Setelah menjadi ular sawah, Śri mendatangi sebuah desa. Di sana terdapat pasangan Kyai Wrigu dan istrinya yang mandul, Ken Sanggi. Seorang pertapa memberitahukan bahwa Ken Sanggi dapat mempunyai titisan Dewi Tiksnawati sebagai anak bila dia meminum air “yoga” dari empat sumber: Dari bumi, langit, tanaman, dan nyawa. Setelah Ken Sanggi hamil beberapa bulan, pertapa tersebut memberikan perintah agar Kyai Wrigu menangkap dan memelihara seekor ular sawah di kamar tengah dan memberikan tata cara yang sama seperti yang diminta oleh Dewi Śri di Medangwangi. Ken Sanggi pun melahirkan. Lewat mimpi, ular sawah peliharaannya memberikan nama Raketan kepada putrinya yang baru lahir.

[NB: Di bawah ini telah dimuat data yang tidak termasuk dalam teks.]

(** The function with the capability and its offset, or [None]. *)
Definition pci_add_capability (d : PCIFunc) (buf : list Z) : option (PCIFunc * Z) :=
  let offset := next_cap_offset d in
  let sz := Z.of_nat (length buf) in
  if PCI_CONFIG_SIZE <? offset + sz then None
  else
    let d := d <| next_cap_offset := u16 (offset + sz) |> in
    let d := d <| config := arr_set (config d) PCI_STATUS (Z.lor (cfg8 (config d) PCI_STATUS) PCI_STATUS_CAP_LIST) |> in
    let d := d <| config := cfg_put (config d) offset buf |> in
    let d := d <| wmask := cfg_put (wmask d) offset (replicate (length buf) 0) |> in
    let d := d <| config := arr_set (config d) (offset + 1) (cfg8 (config d) PCI_CAPABILITY_LIST) |> in
    Some (d <| config := arr_set (config d) PCI_CAPABILITY_LIST (u8 offset) |>, offset).

Definition PCI_CAP_ID_MSIX : Z := 0x11.
Definition msix_cap (bar_num vector_count table_offset pba_offset : Z) : list Z :=
  [PCI_CAP_ID_MSIX; 0] ++ put_le16 (vector_count - 1) ++ put_le32 (Z.lor table_offset bar_num) ++ put_le32 (Z.lor pba_offset bar_num).
Definition msix_Init (d : PCIFunc) (has_msi : bool) (bar_num vector_count table_offset pba_offset : Z) : PCIFunc * bool :=
  if negb has_msi then (d, false)
  else
    match pci_add_capability d (msix_cap bar_num vector_count table_offset pba_offset) with
    | None => (d, false)
    | Some (d, offset) =>
      let d := pci_device_set_wmask d (offset + PCI_MSIX_FLAGS) (Z.lor PCI_MSIX_FLAGS_ENABLE PCI_MSIX_FLAGS_MASKALL) 2 in
      (d <| msix := mkMsix offset vector_count (replicate (Z.to_nat vector_count) entry0)
                      (replicate (Z.to_nat ((vector_count + 31) / 32)) 0) |>, true)
    end.
(* ===== verification/PciOk.v ===== *)
(** Every region of every PCI function is decoded where its registers and the
    windows of the bridges above it say, at all times (Pci.v). *)

From stdpp Require Import base numbers list.
From S2P Require Import Prelude Bits Cutils Pci.
Local Open Scope Z_scope.

(** * Bytes *)

Lemma length_cfg_put bytes : forall c a, length (cfg_put c a bytes) = length c.
Proof. induction bytes as [|b bytes IH]; intros c a; simpl; [done|]. by rewrite IH, length_arr_set. Qed.

Lemma cfg8_put_out bytes : forall c a x, 0 <= a -> 0 <= x -> x < a \/ a + Z.of_nat (length bytes) <= x ->
  cfg8 (cfg_put c a bytes) x = cfg8 c x.
Proof.
  induction bytes as [|b bytes IH]; intros c a x Ha Hx Hout; cbn [cfg_put]; [done|].
  cbn [length] in Hout. rewrite IH by lia. unfold cfg8. apply arr_get_set_ne; lia.
Qed.

#[local] Arguments cfg_put : simpl never.

(** The registers are the same bytes. *)
Definition same_bytes (lo hi : Z) (c c' : list Z) : Prop := forall a, lo <= a < hi -> cfg8 c' a = cfg8 c a.

Lemma same_cfg16 lo hi c c' a : same_bytes lo hi c c' -> lo <= a -> a + 2 <= hi -> cfg16 c' a = cfg16 c a.
Proof. intros H Ha Hb. unfold cfg16. by rewrite !H by lia. Qed.
Lemma same_cfg32 lo hi c c' a : same_bytes lo hi c c' -> lo <= a -> a + 4 <= hi -> cfg32 c' a = cfg32 c a.
Proof. intros H Ha Hb. unfold cfg32. by rewrite !H by lia. Qed.
Lemma same_sub lo hi lo' hi' c c' : same_bytes lo hi c c' -> lo <= lo' -> hi' <= hi -> same_bytes lo' hi' c c'.
Proof. intros H ? ? a ?. apply H. lia. Qed.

Disaat yang bersamaan, Kahyangan dalam keadaan kacau dikarenakan Dewi Tiksnawati menitis ke bumi tanpa ada ijin dari Bhatara Guru. Bhatara Guru memutuskan untuk mengirim seorang dewa ke bumi untuk membunuh bayi titisan Tiksnawati. Yang pertama diutus adalah Bhatara Kala, turun sebagai srigala. Tetapi Śri muncul di dalam mimpi Kyai Wrigu dan memberitahukan upacara dan persembahan yang dapat melindungi sang bayi dari Bhatara Kala.

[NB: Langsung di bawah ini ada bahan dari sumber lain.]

(** What lines forwarded to the pins of bridge [d] do to its bus. *)
Record forwarded (is_root : bool) (d d' : PCIFunc) (st st' : irq_rows) (lines sets : list (Z * bool)) : Prop := {
  fw_devfn : devfn d' = devfn d;
  fw_config : config d' = config d;
  fw_rows : rows_ok st';
  fw_request : forall q, 0 <= q < 4 -> Z.testbit (irq_request d') q = default (Z.testbit (irq_request d) q) (last_set lines q);
  fw_bits : forall p g, 0 <= p < 4 -> 0 <= g < 256 -> pin_bit st' p g =
    if g =? devfn d then Z.testbit (irq_request d') (pin_of is_root d p) else pin_bit st p g;
  fw_sets : forall p, 0 <= p < 4 -> line_level st' p = default (line_level st p) (last_set sets p);
  fw_range : Forall (fun s : Z * bool => 0 <= s.1 < 4) sets;
}.

Lemma forward_ok is_root d st lines : rows_ok st -> 0 <= devfn d < 256 -> pci_is_bridge d = true ->
  (forall p, 0 <= p < 4 -> pin_bit st p (devfn d) = Z.testbit (irq_request d) (pin_of is_root d p)) ->
  Forall (fun s : Z * bool => 0 <= s.1 < 4) lines ->
  exists d' st' sets, forward is_root d st lines = (d', st', sets) /\ forwarded is_root d d' st st' lines sets.
Proof.
  intros Hok Hd Hbr Hpins. induction lines as [|[n l] lines IH] using rev_ind; intros Hr.
  - exists d, st, []. split; [done|]. split; try done. intros p g Hp Hg. destruct (Z.eqb_spec g (devfn d)) as [->|]; [|done]. by apply Hpins.
  - apply Forall_app in Hr as [Hr Hn]. rewrite Forall_singleton in Hn. simpl in Hn. destruct (IH Hr) as (d1 & st1 & s1 & E1 & []).
    unfold forward in *. rewrite foldl_app, E1. cbn [foldl]. unfold SetIRQ.
    set (d2 := d1 <| irq_request := _ |>). assert (pci_is_bridge d2 = true) as Hb2 by (unfold pci_is_bridge; simpl; by rewrite fw_config0).
    destruct (pci_update_intx_ok is_root st1 d2) as (st2 & s2 & -> & []); [done|simpl; by rewrite fw_devfn0|].
    rewrite bridge_status by done. exists d2, st2, (s1 ++ s2). split; [done|].
    assert (Hpin : forall p, pin_of is_root d2 p = pin_of is_root d p) by (intros p; by apply pin_of_devfn).
    split; [done|done|done| | | |by apply Forall_app_2].
    + intros q Hq. rewrite last_set_snoc. simpl. unfold u8. rewrite uw_testbit, set_bit_testbit by lia. rewrite (Z.eqb_sym q n).
      replace (q <? 8) with true by (symmetry; apply Z.ltb_lt; lia). replace (q <? 32) with true by (symmetry; apply Z.ltb_lt; lia). simpl.
      destruct (n =? q); simpl; [done|]. by apply fw_request0.
    + intros p g Hp Hg. rewrite ps_bits0, bridge_drive, Hpin by done. change (devfn d2) with (devfn d1). rewrite fw_devfn0.
      destruct (Z.eqb_spec g (devfn d)) as [->|Hne]; [done|]. rewrite fw_bits0 by done. by destruct (Z.eqb_spec g (devfn d)).
    + intros p Hp. by rewrite last_set_app, ps_sets0.
Qed.

(** The bits of the rows are the pins the functions drive. *)
Record bus_pins (is_root : bool) (st : irq_rows) (ns : list irq_node) : Prop := {
  bp_rows : rows_ok st;
  bp_nodup : NoDup (map (fun t => devfn (inode_func t)) ns);
  bp_bits : forall p g, 0 <= p < 4 -> 0 <= g < 256 -> pin_bit st p g = true <->
    exists t, t ∈ ns /\ devfn (inode_func t) = g /\ drive (inode_func t) (pin_of is_root (inode_func t) p) = true;
}.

Setelah Bhatara Kala gagal, Bhatara Guru mengutus Bhatara Brahma ke bumi sebagai kerbau Gumarang. Sri kembali mengajarkan kepada Kyai Wrigu cara untuk melindungi diri dari Bhatara Brahma. Dewa ketiga yang diutus adalah Dewa Wisnu, yang tak lain adalah kakek dari Śri, mengubah diri menjadi babi hutan. Dia pun dikalahkan dengan cara yang serupa dengan dua dewa sebelumnya. Akhirnya Bhatara Guru sendiri turun ke bumi bersama dengan 14 dewa dengan berbagai rupa binatang yang dipimpin oleh Bhatara Kala dengan wujud raja ikan. Mereka menyerang sebanyak tiga kali dalam tiga perwujudan yang masing-masing menyebabkan sawan sarap. Akan tetapi serangan tersebut sekali lagi dipatahkan oleh campur tangan Śri.